Tuesday, August 01, 2006
LAND SHORTAGE IN AUSTRALIA PUSHING UP HOUSE PRICES
An interesting interview found courtesy of John Ray's Greeniewatch on house pricing. It appears housing costs depend heavily on the degree of government regulation & hardly at all on the amount of land available. The author is Australian so he is particularly annoyed that regulations limiting the amount of land available is pushing house costs above the international average of a whole 3 times average annual income. I guess that would be about £90,000 (or £60,000 if talking about post tax income) in UK terms. If there isn't enough land in Australia to satisfy the regulators who say where we can't live the demand of regulators for land where people shouldn't live is truly insatiable.
Some excerpts
Finally here is a remark on public transport which I wish I had seen before doing a bit on the 29th June on why building a bullet traibetweenen Glasgow & Edinburgh is insane.
Some excerpts
Wendell Cox: That's right. We looked at housing affordability in 100 markets in six nations. My great interest in that has to do with the recognition that home ownership is the principal driver of economic growth. What we found is that in Australia things are pretty bad. As I think most Australians know, housing affordability has been greatly lost. The great Australian dream, I would argue, is in the process of being destroyed for hundreds of thousands, if not millions, of future households. As you think, for example, in the Sydney area, housing prices relative to incomes are three times what they should be, three times what they are in Atlanta or Houston. In places like Brisbane, Adelaide, Melbourne and Perth, housing prices relative to incomes are about double what they should be, and this is being caused principally by the kind of regulations you've mentioned and that's the extreme regulation of land going under the name urban consolidation, anti-sprawl, et cetera, and it is doing to have, I believe, very serious impacts on the Australian economy in the long run.So all the bull we have from the politically correct numptys in Holyrood about "affordable housing" is merely to cover the fact that the only thing that makes housing unaffordable to even relatively well paid people like teachers & policemen is the regulations they saddle us with. In my opinion if the government were also to give some support to off site modular manufacturing of homes they could get the prices down even below the 3Xincome figure. Currently, of course, regulations act to ensure all that mass production cannot be applied because houses need individual rather than type planning approval.

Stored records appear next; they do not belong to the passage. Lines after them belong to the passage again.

(** * Heartbeat audio visualizer

    A shallow embedding of [src/heartbeat.tsx] (the current component) and of
    [src/heartbeat.jsx] (its first version, module [Legacy]), and the
    properties of the specification stated over it.

    ** Numbers

    Every JavaScript number is an IEEE-754 binary64.  Three readings are used,
    each where the code calls for it:

    - [bpm] and [beat] only ever hold integers ([parseInt], the range slider,
      the presets, [p + 1]); they are [Z].
    - Arithmetic on them whose exact value matters (the timer delay, the audio
      schedule, the throttle factor) is done in [float], the kernel's
      binary64, so that [vm_compute] returns the very double the engine does.
    - The waveform is binary64 as well: [%] is the exact truncated remainder
      of two doubles ([JS.fmod]), and [Math.sin], which ECMAScript leaves to
      the engine, is a parameter of [getEKGY]. *)

From Stdlib Require Import ZArith List Bool Lia String Ascii.
From Stdlib Require Import DecimalString Floats.
Import ListNotations.

(* Decimal literals such as [0.13] denote the nearest binary64, as in the
   source. *)
Set Warnings "-inexact-float".

Local Open Scope Z_scope.

(** ** JavaScript numbers and strings *)

Module JS.

(** [Number(z)] for an integer [z]: the nearest binary64, ties to even. *)
Definition Z2F (z : Z) : float :=
  SF2Prim (binary_normalize prec emax z 0 false).

(** [Math.floor] and [Math.ceil] of a finite double, as an integer.  The value
    of a finite double is [m * 2^e], signed; shifting by a negative [e] rounds
    towards minus infinity.  NaN and the infinities are sent to [0]: no call
    below reaches them. *)
Definition floor (x : float) : Z :=
  match Prim2SF x with
  | S754_finite s m e => Z.shiftl (if s then Zneg m else Zpos m) e
  | _ => 0
  end.

Definition ceil (x : float) : Z := - floor (- x)%float.

(** [Object.is] on [number | null], the comparison React applies to the
    dependencies of an effect. *)
Definition Object_is (a b : option float) : bool :=
  match a, b with
  | Some x, Some y => Leibniz.eqb x y
  | None, None => true
  | _, _ => false
  end.

(** *** Exact values

    A finite double is an integer multiple of [2^-1074]; [units] is that
    integer, the exact value in units of the smallest positive double. *)
Definition units (x : float) : option Z :=
  match Prim2SF x with
  | S754_zero _ => Some 0
  | S754_finite s m e => Some ((if s then Zneg m else Zpos m) * 2 ^ (e + 1074))
  | _ => None
  end.

Definition signbit (x : float) : bool :=
  match Prim2SF x with
  | S754_zero s | S754_infinity s | S754_finite s _ _ => s
  | S754_nan => false
  end.

(** The double of [r] units, for an [r >= 0] that is one. *)
Definition of_units (r : Z) : float :=
  abs (SF2Prim (binary_normalize prec emax r (-1074) false)).

(** [n % d] on numbers: NaN for a dividend that is not finite or a divisor
    that is zero or NaN, the dividend itself for an infinite divisor;
    otherwise the remainder of the division truncated towards zero, which is
    a double (no rounding takes place) and has the sign of the dividend. *)
Definition fmod (n d : float) : float :=
  match units n, units d with
  | Some a, Some b =>
      if b =? 0 then nan
      else let r := of_units (Z.abs (Z.rem a b)) in
           if signbit n then (- r)%float else r
  | Some _, None => if is_nan d then nan else n
  | None, _ => nan
  end.

(** *** [parseInt (s, 10)]

    Leading white space is skipped, one sign is read, then the longest run of
    decimal digits; the result is NaN when there is none, and otherwise the
    double nearest to the integer the digits denote.  The text is held as its
    UTF-8 bytes; the white space of ECMAScript (WhiteSpace and
    LineTerminator) is TAB, LF, VT, FF, CR, SP, U+00A0, U+1680, U+2000 to
    U+200A, U+2028, U+2029, U+202F, U+205F, U+3000 and U+FEFF.  (For more
    than 20 significant digits an engine may read the digits after the 20th
    as zeros; such a number is at least [10^20] either way.) *)
Definition isWhiteSpace1 (c : ascii) : bool :=
  match nat_of_ascii c with
  | 9 | 10 | 11 | 12 | 13 | 32 => true
  | _ => false
  end%nat.

Definition isWhiteSpace2 (c1 c2 : ascii) : bool :=
  ((nat_of_ascii c1 =? 194) && (nat_of_ascii c2 =? 160))%nat.

Definition isWhiteSpace3 (c1 c2 c3 : ascii) : bool :=
  let '(a, b, c) := (nat_of_ascii c1, nat_of_ascii c2, nat_of_ascii c3) in
  ((a =? 225) && (b =? 154) && (c =? 128)
   || (a =? 226) && (b =? 128)
      && ((128 <=? c) && (c <=? 138) || (c =? 168) || (c =? 169)
          || (c =? 175))
   || (a =? 226) && (b =? 129) && (c =? 159)
   || (a =? 227) && (b =? 128) && (c =? 128)
   || (a =? 239) && (b =? 187) && (c =? 191))%nat.

Fixpoint trimStart (s : string) : string :=
  match s with
  | String c1 s1 =>
      if isWhiteSpace1 c1 then trimStart s1
      else
        match s1 with
        | String c2 s2 =>
            if isWhiteSpace2 c1 c2 then trimStart s2
            else
              match s2 with
              | String c3 s3 =>
                  if isWhiteSpace3 c1 c2 c3 then trimStart s3 else s
              | EmptyString => s
              end
        | EmptyString => s
        end
  | EmptyString => s
  end.

Definition digitValue (c : ascii) : option Z :=
  let k := nat_of_ascii c in
  if ((48 <=? k) && (k <=? 57))%nat then Some (Z.of_nat (k - 48)) else None.

Fixpoint digits (s : string) (acc : option Z) : option Z :=
  match s with
  | String c s' =>
      match digitValue c with
      | Some d =>
          digits s' (Some (10 * match acc with Some a => a | None => 0 end + d))
      | None => acc
      end
  | EmptyString => acc
  end.

(** What [parseInt] can return: NaN, an infinity, or a double that is an
    integer, held as that integer ([-0] as [0]: the two compare alike). *)
Inductive Number := NaN | Infinite (negative : bool) | Int (z : Z).

(** The double nearest to the integer [z], ties to even. *)
Definition toNumber (z : Z) : Number :=
  let f := Z2F z in
  if is_infinity f then Infinite (z <? 0) else Int (floor f).

Definition parseInt (s : string) : Number :=
  match trimStart s with
  | String "-" s' =>
      match digits s' None with Some z => toNumber (- z) | None => NaN end
  | String "+" s' =>
      match digits s' None with Some z => toNumber z | None => NaN end
  | s' => match digits s' None with Some z => toNumber z | None => NaN end
  end.

(** [String(z)] for an integer [z] with [|z| < 10^21], where it is the
    decimal digits. *)
Definition String_of (z : Z) : string := NilZero.string_of_int (Z.to_int z).

End JS.

(** ** [getBpmZone] *)

Record BpmZone := { label : string; color : string }.

Definition getBpmZone (bpm : Z) : BpmZone :=
  if bpm <? 60 then {| label := "Bradycardia"; color := "#5b9bd5" |}
  else if bpm <=? 100 then {| label := "Resting"; color := "#6abf69" |}
  else if bpm <=? 140 then {| label := "Moderate"; color := "#d4a843" |}
  else if bpm <=? 170 then {| label := "Vigorous"; color := "#d97a3e" |}
  else {| label := "Maximum"; color := "#d94040" |}.

Definition MIN_BPM : Z := 30.
Definition MAX_BPM : Z := 220.

(** ** The sound synthesizer: [createHeartbeatSound]

    A call builds fresh audio nodes and issues a fixed sequence of commands on
    them.  The embedding returns that sequence, in source order.  The nodes
    are named after the local variables that hold them ([nSrc] is the buffer
    source [n]); the samples of the noise buffer are random and not
    modelled. *)

Module Audio.

Inductive Node :=
  osc1 | g1 | oSub | gSub | nSrc | nf | ng | o2 | g2 | masterGain | master
| destination.

Inductive Param := frequency | gain.

Inductive Cmd :=
| setType (nd : Node) (type : string)
| setValue (nd : Node) (p : Param) (value : float)
| setBuffer (nd : Node)
| setValueAtTime (nd : Node) (p : Param) (value time : float)
| linearRampToValueAtTime (nd : Node) (p : Param) (value time : float)
| exponentialRampToValueAtTime (nd : Node) (p : Param) (value time : float)
| connect (src dst : Node)
| start (nd : Node) (time : float)
| stop (nd : Node) (time : float)
| onended (nd : Node) (disconnects : list Node).

Module AUDIO.
Local Open Scope float_scope.
Definition S1_FREQ_START := 55.
Definition S1_FREQ_END := 25.
Definition S1_ATTACK := 0.008.
Definition S1_DECAY := 0.14.
Definition S1_DURATION := 0.16.
Definition SUB_FREQ := 32.
Definition SUB_ATTACK := 0.012.
Definition SUB_DECAY := 0.11.
Definition SUB_DURATION := 0.13.
Definition SUB_GAIN := 0.6.
Definition NOISE_DURATION := 0.02.
Definition NOISE_DECAY := 0.03.
Definition NOISE_CUTOFF := 150.
Definition NOISE_GAIN := 0.4.
Definition S2_DELAY := 0.13.
Definition S2_FREQ_START := 75.
Definition S2_FREQ_END := 35.
Definition S2_ATTACK := 0.008.
Definition S2_DECAY := 0.1.
Definition S2_DURATION := 0.12.
Definition S2_GAIN := 0.55.
Definition MASTER_GAIN := 0.7.
End AUDIO.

......What we did is we looked at median house price and compared it to median household income in each of the countries. Essentially, historically, whether we talk about Australia or the United States or the UK, that measure is normally about three where the market is allowed to operate
......Atlanta, Dallas, Fort Worth and Houston are the three fastest-growing large urban areas in the first world, housing affordability...with the huge demand those guys have got, housing affordability is down in the three range instead of the eight-and-a-half range or the six range
....Whyhy do you think urban consolidation was and still is so popular?
Wendell Cox: It is principally popular among a group of planners for whom what the city looks like aesthetically is the most important thing. They have done all sorts of research that's largely wrong, you hear them complaining about land being taken out of agricultural production because of urbanisation when in fact, for example, in Australia all of the land taken out of agricultural production for the last quarter century exceeds the size of the state of Victoria because you've gotten better at producing agricultural products.
......Michael Duffy: I once gave a lecture, not that long ago, at a university on urban planning and at the end one of the horrified students in the class said to me, 'But you can't just let people do what they want!'
Wendell Cox: Yes, but the interesting thing is all sorts of economic studies around the world show that economic growth and affluence happen where people are allowed to do what they want, and that's what is really at risk here. I don't know what the impact is going to be but it is not a good impact when you significantly increase the price of housing for no good reason.
Finally here is a remark on public transport which I wish I had seen before doing a bit on the 29th June on why building a bullet traibetweenen Glasgow & Edinburgh is insane.
Looking around the world at all the cities you've studied, is there any evidence you can actually shift people out of cars and onto things like light rail?
Wendell Cox: Not a shred. For example, when they built the Portland Oregon light rail line they found a reduction of traffic congestion along the adjacent freeway for a matter of about 30 days. The fact is that the basic problem with public transport, while we all love it, is that it only gets you to one place. If you go to any city, I don't care if it's Sydney or Portland or Perth or Paris, what you will find is public transport gets you to the core but is absolutely useless and uncompetitive in terms of getting you around the urban area otherwise. You think about Sydney, for example, only 13% of employment is downtown. That means 87% of the employment can't reasonably be reached by public transport.